→ **Task to carry out**
Word for word, return the lines from the start of the entries below through the line that has "array_ok h' bs'".

[Recorded data]
Content starts

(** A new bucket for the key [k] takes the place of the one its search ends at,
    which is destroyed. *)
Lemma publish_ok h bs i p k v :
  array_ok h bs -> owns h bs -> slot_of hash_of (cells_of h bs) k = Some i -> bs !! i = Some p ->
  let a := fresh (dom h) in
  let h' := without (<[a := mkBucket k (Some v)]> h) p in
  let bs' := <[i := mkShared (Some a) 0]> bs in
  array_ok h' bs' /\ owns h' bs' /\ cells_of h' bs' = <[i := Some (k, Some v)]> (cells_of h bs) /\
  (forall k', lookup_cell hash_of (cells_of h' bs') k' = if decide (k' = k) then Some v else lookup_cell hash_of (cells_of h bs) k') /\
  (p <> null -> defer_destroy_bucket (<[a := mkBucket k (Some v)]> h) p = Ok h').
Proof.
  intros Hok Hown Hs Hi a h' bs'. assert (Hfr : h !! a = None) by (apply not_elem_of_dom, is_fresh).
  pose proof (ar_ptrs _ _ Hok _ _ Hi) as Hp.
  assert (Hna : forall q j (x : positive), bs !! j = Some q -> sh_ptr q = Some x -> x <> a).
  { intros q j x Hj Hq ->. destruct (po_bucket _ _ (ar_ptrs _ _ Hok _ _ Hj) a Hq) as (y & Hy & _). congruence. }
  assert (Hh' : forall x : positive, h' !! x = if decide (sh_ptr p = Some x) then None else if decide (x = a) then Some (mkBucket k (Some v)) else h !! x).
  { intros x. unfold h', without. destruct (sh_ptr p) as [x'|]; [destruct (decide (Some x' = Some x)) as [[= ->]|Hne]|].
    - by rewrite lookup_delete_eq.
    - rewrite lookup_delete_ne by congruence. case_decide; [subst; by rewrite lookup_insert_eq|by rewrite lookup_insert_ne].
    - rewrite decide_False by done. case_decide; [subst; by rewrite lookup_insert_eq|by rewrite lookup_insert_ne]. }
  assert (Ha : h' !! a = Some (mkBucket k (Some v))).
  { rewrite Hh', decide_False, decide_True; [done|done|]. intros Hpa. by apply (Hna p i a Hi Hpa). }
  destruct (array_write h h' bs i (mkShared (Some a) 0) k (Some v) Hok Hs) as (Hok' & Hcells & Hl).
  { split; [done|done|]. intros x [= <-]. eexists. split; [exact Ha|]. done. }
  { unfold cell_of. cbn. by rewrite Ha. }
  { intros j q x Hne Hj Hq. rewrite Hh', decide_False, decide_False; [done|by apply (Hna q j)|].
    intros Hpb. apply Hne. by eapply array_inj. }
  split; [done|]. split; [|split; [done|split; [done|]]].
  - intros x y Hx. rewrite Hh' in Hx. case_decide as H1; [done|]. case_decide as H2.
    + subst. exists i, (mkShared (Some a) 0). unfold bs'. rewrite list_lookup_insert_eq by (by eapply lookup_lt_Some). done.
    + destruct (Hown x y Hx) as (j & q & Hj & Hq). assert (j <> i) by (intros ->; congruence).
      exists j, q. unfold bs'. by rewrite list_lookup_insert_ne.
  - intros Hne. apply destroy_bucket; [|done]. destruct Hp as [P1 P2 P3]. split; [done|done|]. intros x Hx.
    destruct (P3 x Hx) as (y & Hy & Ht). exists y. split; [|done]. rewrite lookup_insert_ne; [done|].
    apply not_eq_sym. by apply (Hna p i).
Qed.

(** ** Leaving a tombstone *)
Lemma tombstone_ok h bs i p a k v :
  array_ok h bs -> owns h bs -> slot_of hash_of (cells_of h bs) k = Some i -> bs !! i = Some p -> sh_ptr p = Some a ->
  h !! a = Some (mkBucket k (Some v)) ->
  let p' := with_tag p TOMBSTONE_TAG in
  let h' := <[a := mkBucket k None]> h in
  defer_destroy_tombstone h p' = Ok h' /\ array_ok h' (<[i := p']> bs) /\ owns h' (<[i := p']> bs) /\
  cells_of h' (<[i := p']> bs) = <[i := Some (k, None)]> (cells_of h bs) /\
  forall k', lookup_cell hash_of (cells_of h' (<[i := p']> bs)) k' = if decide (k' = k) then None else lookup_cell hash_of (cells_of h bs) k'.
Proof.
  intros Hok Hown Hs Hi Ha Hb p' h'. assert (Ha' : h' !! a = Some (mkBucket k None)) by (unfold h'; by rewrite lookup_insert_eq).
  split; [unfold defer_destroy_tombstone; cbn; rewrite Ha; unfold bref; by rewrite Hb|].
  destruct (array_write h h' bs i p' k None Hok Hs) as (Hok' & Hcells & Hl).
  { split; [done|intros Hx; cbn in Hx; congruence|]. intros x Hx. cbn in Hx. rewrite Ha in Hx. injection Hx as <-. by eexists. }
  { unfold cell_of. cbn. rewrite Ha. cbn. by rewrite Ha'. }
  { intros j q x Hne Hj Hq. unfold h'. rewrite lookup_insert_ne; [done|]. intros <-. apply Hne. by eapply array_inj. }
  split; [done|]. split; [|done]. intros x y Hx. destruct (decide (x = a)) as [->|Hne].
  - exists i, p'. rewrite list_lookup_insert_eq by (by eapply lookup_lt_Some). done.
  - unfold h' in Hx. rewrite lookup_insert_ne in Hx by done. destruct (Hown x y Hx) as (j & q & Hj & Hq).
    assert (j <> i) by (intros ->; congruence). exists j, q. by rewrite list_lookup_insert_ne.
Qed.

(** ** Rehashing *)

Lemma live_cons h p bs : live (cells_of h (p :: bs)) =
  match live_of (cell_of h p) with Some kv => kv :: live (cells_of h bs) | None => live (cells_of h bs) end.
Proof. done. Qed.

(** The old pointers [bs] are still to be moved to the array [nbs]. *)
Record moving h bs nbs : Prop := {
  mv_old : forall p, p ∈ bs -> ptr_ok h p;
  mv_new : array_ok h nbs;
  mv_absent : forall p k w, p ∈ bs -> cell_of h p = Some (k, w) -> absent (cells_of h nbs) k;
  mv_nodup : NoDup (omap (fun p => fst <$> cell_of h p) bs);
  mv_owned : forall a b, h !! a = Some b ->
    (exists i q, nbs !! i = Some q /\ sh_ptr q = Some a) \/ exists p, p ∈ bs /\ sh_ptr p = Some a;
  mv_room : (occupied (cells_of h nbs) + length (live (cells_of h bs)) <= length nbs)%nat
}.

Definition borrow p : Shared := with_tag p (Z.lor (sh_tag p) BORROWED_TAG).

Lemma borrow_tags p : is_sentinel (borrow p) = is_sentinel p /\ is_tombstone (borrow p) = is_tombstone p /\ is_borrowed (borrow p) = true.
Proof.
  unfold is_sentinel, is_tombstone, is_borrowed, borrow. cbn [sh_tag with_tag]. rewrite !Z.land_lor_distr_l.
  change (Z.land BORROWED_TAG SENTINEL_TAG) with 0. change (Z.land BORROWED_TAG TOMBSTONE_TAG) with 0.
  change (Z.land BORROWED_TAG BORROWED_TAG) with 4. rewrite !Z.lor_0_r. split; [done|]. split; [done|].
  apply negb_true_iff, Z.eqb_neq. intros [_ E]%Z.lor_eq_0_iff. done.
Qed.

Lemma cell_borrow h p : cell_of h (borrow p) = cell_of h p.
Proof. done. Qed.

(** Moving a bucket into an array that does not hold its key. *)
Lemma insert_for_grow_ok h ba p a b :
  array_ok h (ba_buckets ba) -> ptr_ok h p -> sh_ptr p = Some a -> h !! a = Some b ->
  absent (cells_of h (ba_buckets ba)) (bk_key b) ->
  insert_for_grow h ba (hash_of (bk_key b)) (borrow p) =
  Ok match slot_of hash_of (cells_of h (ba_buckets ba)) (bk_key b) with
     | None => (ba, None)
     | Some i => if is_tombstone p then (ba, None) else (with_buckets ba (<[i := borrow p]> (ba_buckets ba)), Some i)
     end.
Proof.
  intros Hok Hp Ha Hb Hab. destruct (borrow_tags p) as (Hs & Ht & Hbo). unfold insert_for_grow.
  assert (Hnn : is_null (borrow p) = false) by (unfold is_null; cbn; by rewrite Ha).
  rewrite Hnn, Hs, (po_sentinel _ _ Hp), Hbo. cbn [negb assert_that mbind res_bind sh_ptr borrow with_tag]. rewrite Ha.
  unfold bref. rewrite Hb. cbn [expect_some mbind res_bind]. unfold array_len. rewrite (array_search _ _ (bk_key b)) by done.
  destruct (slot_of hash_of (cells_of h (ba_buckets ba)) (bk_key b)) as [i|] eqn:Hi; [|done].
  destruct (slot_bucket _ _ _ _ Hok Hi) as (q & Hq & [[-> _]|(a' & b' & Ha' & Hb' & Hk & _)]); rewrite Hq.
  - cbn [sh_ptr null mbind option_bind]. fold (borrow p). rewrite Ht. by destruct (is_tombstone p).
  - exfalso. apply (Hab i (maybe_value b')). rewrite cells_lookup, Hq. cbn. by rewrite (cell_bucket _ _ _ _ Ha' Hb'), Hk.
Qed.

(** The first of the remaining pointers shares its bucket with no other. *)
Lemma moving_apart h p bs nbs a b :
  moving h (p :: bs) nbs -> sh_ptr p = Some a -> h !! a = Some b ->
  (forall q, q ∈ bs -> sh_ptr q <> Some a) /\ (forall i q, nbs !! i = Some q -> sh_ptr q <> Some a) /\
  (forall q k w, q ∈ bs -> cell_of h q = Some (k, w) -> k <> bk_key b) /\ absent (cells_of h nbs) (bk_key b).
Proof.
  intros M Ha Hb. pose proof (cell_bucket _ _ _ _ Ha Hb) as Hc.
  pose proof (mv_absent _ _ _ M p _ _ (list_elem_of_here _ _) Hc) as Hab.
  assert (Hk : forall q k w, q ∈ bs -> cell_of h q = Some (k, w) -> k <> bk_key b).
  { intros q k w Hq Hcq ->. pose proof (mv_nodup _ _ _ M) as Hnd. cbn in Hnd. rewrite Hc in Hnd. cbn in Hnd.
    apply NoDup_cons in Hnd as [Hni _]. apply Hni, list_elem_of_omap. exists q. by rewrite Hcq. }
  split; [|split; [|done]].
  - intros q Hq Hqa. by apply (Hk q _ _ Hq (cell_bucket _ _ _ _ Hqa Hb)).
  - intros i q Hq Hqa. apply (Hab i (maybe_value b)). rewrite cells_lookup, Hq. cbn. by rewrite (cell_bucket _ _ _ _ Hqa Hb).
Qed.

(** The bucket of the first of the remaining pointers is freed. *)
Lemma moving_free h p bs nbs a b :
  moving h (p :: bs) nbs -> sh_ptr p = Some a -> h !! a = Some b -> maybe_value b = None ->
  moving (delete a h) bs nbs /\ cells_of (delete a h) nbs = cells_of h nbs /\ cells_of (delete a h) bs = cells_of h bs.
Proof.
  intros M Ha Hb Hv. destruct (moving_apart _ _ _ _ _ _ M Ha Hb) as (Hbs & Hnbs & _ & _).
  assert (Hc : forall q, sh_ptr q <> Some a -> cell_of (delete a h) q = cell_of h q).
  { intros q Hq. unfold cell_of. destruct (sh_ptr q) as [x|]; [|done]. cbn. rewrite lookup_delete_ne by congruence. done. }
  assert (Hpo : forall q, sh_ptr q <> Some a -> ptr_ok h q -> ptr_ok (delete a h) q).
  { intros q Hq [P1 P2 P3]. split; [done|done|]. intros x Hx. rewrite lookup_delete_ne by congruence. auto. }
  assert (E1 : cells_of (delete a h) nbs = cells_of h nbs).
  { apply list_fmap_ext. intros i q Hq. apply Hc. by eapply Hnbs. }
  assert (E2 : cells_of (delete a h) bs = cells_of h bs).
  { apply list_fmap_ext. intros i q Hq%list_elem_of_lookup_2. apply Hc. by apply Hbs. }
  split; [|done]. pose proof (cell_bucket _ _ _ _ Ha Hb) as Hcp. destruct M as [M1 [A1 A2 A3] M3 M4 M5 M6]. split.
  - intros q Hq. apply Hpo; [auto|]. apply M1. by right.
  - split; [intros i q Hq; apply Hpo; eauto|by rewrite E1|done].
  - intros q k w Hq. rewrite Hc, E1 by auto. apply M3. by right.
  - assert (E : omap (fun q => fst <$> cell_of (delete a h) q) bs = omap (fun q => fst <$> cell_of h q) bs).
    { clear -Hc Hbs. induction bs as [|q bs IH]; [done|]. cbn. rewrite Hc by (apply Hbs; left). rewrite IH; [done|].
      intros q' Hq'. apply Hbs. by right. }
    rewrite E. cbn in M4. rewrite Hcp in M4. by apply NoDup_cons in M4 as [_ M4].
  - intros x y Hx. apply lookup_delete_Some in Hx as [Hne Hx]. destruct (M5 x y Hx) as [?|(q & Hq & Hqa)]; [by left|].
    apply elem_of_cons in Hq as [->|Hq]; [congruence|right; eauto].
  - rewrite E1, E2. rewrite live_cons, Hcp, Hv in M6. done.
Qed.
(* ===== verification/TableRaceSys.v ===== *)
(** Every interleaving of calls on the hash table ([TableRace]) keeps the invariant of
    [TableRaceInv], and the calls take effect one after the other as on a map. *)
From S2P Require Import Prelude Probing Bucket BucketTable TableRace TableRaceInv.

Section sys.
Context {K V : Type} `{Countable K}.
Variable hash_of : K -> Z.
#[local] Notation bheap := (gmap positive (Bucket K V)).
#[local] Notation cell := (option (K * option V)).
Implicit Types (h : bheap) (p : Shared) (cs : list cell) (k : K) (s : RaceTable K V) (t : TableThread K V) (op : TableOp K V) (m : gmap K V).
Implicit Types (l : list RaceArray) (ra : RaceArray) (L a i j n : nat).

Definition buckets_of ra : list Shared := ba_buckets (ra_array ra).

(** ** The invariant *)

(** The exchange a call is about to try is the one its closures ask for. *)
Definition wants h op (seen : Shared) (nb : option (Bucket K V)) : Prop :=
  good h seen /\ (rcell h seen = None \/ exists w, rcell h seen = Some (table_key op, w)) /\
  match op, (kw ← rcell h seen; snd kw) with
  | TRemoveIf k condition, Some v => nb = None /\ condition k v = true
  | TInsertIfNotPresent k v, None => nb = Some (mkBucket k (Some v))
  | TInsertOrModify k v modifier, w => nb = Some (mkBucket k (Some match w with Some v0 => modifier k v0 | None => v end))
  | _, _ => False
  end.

Content ends

→ **Exercise response**
(** A new bucket for the key [k] takes the place of the one its search ends at,
    which is destroyed. *)
Lemma publish_ok h bs i p k v :
  array_ok h bs -> owns h bs -> slot_of hash_of (cells_of h bs) k = Some i -> bs !! i = Some p ->
  let a := fresh (dom h) in
  let h' := without (<[a := mkBucket k (Some v)]> h) p in
  let bs' := <[i := mkShared (Some a) 0]> bs in
  array_ok h' bs' /\ owns h' bs' /\ cells_of h' bs' = <[i := Some (k, Some v)]> (cells_of h bs) /\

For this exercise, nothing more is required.